» REQUIREMENT
Beneath this line is the data. Output exactly the lines from the line with "(fp' = fp) Listening" to the line with "Definition pending (st", both ends included, and nothing more.
══ RECORDS TO PROCESS ══
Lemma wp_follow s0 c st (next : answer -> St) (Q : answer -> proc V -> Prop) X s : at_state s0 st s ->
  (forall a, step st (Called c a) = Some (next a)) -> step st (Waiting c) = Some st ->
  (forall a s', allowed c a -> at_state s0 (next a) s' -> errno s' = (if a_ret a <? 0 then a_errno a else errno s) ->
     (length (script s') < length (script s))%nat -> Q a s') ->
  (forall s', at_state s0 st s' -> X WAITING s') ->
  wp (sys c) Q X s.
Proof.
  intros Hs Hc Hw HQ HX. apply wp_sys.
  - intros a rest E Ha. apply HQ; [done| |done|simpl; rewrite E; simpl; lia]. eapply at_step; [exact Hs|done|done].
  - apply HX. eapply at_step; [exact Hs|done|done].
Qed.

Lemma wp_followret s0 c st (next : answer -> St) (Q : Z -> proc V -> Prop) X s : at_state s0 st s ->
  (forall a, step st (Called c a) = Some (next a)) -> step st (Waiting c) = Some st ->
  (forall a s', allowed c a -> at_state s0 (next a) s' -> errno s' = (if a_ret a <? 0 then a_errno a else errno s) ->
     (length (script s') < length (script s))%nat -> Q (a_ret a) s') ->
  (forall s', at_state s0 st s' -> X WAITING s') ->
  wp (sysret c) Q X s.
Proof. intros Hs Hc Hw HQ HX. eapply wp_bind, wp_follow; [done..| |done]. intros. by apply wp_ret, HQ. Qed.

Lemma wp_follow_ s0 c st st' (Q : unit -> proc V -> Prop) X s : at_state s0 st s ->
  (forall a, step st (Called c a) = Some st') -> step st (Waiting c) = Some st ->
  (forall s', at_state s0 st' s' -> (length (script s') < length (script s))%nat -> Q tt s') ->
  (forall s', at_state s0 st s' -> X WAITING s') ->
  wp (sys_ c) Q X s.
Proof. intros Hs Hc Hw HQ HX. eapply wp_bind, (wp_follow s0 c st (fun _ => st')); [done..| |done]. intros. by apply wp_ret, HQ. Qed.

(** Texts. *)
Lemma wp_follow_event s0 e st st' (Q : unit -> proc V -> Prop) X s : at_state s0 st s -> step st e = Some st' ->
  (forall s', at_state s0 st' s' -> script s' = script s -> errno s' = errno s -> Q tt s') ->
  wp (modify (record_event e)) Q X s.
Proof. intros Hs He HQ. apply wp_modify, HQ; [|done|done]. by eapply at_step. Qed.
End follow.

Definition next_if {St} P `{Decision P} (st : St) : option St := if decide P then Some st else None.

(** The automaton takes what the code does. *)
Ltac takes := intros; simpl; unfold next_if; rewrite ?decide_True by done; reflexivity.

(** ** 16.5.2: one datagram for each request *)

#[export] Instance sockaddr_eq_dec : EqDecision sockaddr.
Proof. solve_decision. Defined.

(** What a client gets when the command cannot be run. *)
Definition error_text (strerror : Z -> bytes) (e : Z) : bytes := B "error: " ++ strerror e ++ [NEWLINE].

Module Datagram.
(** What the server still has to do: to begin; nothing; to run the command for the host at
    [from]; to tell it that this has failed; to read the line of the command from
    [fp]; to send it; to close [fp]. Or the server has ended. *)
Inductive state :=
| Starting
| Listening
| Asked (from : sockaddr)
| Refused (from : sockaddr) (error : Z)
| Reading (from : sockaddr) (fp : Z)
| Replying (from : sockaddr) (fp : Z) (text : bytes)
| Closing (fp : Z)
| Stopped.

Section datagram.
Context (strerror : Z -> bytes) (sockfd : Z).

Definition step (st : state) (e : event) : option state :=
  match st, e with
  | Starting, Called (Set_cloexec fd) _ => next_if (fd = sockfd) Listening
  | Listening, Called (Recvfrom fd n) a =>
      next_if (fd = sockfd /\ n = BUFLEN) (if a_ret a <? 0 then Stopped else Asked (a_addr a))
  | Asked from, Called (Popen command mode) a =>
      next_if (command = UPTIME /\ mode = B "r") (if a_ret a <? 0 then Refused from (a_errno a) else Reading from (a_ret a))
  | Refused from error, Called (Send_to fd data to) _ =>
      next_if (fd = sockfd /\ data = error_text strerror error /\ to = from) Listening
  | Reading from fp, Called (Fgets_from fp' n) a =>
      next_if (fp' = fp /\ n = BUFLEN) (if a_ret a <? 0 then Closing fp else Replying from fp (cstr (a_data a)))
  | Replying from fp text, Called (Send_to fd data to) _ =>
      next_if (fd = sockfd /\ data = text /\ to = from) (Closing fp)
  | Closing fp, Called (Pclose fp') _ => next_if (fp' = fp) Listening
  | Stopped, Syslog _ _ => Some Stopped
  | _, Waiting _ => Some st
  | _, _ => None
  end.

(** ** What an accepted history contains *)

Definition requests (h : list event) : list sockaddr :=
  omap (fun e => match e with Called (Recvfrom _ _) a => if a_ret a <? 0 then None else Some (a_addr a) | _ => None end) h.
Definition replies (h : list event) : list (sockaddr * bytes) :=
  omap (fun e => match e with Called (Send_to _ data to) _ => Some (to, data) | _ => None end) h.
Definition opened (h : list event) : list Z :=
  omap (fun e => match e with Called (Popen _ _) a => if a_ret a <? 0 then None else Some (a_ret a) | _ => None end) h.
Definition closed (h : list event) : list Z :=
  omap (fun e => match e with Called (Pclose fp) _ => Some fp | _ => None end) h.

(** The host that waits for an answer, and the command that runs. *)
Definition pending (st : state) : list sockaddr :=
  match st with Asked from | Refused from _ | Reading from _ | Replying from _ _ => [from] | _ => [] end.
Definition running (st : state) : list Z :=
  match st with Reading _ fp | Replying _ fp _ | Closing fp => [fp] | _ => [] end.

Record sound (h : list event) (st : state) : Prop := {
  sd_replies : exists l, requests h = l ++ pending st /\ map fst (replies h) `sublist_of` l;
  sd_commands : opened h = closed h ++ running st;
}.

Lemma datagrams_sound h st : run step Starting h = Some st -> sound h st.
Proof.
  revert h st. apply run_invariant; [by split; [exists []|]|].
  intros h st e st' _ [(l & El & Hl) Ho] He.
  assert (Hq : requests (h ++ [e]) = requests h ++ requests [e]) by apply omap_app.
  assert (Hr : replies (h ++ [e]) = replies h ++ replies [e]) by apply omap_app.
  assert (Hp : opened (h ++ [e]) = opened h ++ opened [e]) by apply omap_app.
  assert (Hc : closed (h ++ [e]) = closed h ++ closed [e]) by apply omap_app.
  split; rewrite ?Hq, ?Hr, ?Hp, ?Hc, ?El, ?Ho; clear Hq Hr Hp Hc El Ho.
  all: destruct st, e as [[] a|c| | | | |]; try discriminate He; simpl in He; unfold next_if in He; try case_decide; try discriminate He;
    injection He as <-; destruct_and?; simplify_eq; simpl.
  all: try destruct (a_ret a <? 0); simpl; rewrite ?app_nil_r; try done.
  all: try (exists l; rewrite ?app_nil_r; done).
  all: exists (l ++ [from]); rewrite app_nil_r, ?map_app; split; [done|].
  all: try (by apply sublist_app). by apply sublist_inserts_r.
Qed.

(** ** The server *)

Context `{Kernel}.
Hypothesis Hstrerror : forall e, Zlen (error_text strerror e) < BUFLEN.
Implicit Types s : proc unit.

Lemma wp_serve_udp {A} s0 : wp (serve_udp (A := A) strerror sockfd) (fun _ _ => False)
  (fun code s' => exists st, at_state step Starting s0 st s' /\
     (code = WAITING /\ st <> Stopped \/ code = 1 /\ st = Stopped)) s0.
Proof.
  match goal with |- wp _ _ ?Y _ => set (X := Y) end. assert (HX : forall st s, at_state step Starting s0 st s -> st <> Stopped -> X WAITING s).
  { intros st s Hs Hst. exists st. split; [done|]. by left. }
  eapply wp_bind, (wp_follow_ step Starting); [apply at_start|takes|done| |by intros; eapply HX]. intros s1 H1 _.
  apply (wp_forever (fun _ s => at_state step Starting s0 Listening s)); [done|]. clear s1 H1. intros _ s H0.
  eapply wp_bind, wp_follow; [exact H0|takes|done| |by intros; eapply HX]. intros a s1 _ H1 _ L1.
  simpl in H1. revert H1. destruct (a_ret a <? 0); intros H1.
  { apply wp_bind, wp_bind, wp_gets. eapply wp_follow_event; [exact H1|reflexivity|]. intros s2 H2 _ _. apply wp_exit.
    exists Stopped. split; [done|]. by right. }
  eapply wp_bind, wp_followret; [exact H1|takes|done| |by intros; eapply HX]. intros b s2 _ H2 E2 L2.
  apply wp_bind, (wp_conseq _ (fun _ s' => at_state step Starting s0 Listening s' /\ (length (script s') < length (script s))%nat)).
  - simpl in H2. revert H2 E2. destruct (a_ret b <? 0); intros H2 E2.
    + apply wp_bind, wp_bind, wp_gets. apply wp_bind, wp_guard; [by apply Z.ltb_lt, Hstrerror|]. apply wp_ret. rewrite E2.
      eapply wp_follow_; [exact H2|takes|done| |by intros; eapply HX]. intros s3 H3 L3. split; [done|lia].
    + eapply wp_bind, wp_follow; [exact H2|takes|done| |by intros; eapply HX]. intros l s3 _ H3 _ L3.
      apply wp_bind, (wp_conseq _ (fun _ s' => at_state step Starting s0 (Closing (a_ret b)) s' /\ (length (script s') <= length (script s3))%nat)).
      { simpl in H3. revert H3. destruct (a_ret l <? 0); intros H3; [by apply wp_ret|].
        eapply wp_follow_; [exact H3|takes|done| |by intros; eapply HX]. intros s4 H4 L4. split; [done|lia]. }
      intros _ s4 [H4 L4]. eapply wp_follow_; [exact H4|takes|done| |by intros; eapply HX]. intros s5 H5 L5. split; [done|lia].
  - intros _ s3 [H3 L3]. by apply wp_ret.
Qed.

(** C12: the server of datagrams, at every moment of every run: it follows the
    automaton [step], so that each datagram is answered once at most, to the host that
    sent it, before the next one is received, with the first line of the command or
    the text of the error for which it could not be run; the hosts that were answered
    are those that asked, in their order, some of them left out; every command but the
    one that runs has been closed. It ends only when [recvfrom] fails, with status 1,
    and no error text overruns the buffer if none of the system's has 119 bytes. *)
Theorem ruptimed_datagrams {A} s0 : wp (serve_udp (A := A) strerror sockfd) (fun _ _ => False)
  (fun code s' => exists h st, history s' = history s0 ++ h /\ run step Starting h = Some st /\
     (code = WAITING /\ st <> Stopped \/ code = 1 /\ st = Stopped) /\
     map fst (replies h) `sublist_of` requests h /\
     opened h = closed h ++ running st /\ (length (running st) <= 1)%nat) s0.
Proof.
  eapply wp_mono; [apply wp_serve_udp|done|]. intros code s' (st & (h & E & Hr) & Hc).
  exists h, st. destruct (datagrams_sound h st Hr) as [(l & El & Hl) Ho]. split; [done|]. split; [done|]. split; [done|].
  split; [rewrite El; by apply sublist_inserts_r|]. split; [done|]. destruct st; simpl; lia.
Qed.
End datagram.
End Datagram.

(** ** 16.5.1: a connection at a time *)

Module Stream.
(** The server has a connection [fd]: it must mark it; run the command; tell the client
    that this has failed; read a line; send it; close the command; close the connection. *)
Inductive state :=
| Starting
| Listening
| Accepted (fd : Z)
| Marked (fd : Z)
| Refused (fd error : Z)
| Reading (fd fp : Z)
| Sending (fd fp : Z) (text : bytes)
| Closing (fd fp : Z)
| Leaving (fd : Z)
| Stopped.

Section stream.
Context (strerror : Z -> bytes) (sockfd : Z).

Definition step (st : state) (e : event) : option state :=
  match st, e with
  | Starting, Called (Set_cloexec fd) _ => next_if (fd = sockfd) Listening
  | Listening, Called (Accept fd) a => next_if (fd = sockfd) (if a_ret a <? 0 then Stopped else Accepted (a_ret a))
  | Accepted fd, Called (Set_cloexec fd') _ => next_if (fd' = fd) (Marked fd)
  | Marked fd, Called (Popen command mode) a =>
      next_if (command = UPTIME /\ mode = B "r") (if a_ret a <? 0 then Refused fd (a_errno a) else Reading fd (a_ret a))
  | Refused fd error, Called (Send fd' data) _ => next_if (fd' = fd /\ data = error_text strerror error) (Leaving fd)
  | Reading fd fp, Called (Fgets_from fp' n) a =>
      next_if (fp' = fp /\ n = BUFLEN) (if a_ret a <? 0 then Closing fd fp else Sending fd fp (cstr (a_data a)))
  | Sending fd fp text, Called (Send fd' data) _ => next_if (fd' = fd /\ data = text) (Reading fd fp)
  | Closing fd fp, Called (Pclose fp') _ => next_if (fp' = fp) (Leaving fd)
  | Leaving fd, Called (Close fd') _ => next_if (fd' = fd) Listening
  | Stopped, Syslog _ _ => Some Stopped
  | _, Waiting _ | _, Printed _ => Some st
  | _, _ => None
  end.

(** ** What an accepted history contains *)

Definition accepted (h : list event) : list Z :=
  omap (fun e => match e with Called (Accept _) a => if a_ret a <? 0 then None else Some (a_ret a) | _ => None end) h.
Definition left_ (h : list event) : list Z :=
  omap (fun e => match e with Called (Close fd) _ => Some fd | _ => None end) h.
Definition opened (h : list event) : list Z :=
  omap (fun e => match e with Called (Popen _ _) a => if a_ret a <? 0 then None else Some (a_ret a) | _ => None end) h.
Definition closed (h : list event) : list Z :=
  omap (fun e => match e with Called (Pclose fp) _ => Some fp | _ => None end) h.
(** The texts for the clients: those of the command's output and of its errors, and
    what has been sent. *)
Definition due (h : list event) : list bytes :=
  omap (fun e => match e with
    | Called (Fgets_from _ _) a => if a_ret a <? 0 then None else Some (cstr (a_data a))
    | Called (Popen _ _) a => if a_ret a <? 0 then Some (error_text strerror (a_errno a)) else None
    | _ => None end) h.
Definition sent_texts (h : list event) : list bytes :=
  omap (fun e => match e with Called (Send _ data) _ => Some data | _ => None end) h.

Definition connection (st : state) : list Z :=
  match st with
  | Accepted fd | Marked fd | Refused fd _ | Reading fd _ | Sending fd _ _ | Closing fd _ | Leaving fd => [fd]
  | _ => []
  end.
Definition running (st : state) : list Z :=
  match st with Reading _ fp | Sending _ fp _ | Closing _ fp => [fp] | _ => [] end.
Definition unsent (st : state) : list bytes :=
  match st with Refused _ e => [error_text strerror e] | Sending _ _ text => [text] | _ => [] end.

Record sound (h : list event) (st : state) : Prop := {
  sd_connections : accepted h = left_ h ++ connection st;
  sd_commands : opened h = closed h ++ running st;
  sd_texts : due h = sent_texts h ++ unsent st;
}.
═══
» RESULT OF THIS EXERCISE
  | Closing fp, Called (Pclose fp') _ => next_if (fp' = fp) Listening
  | Stopped, Syslog _ _ => Some Stopped
  | _, Waiting _ => Some st
  | _, _ => None
  end.

(** ** What an accepted history contains *)

Definition requests (h : list event) : list sockaddr :=
  omap (fun e => match e with Called (Recvfrom _ _) a => if a_ret a <? 0 then None else Some (a_addr a) | _ => None end) h.
Definition replies (h : list event) : list (sockaddr * bytes) :=
  omap (fun e => match e with Called (Send_to _ data to) _ => Some (to, data) | _ => None end) h.
Definition opened (h : list event) : list Z :=
  omap (fun e => match e with Called (Popen _ _) a => if a_ret a <? 0 then None else Some (a_ret a) | _ => None end) h.
Definition closed (h : list event) : list Z :=
  omap (fun e => match e with Called (Pclose fp) _ => Some fp | _ => None end) h.

(** The host that waits for an answer, and the command that runs. *)
Definition pending (st : state) : list sockaddr :=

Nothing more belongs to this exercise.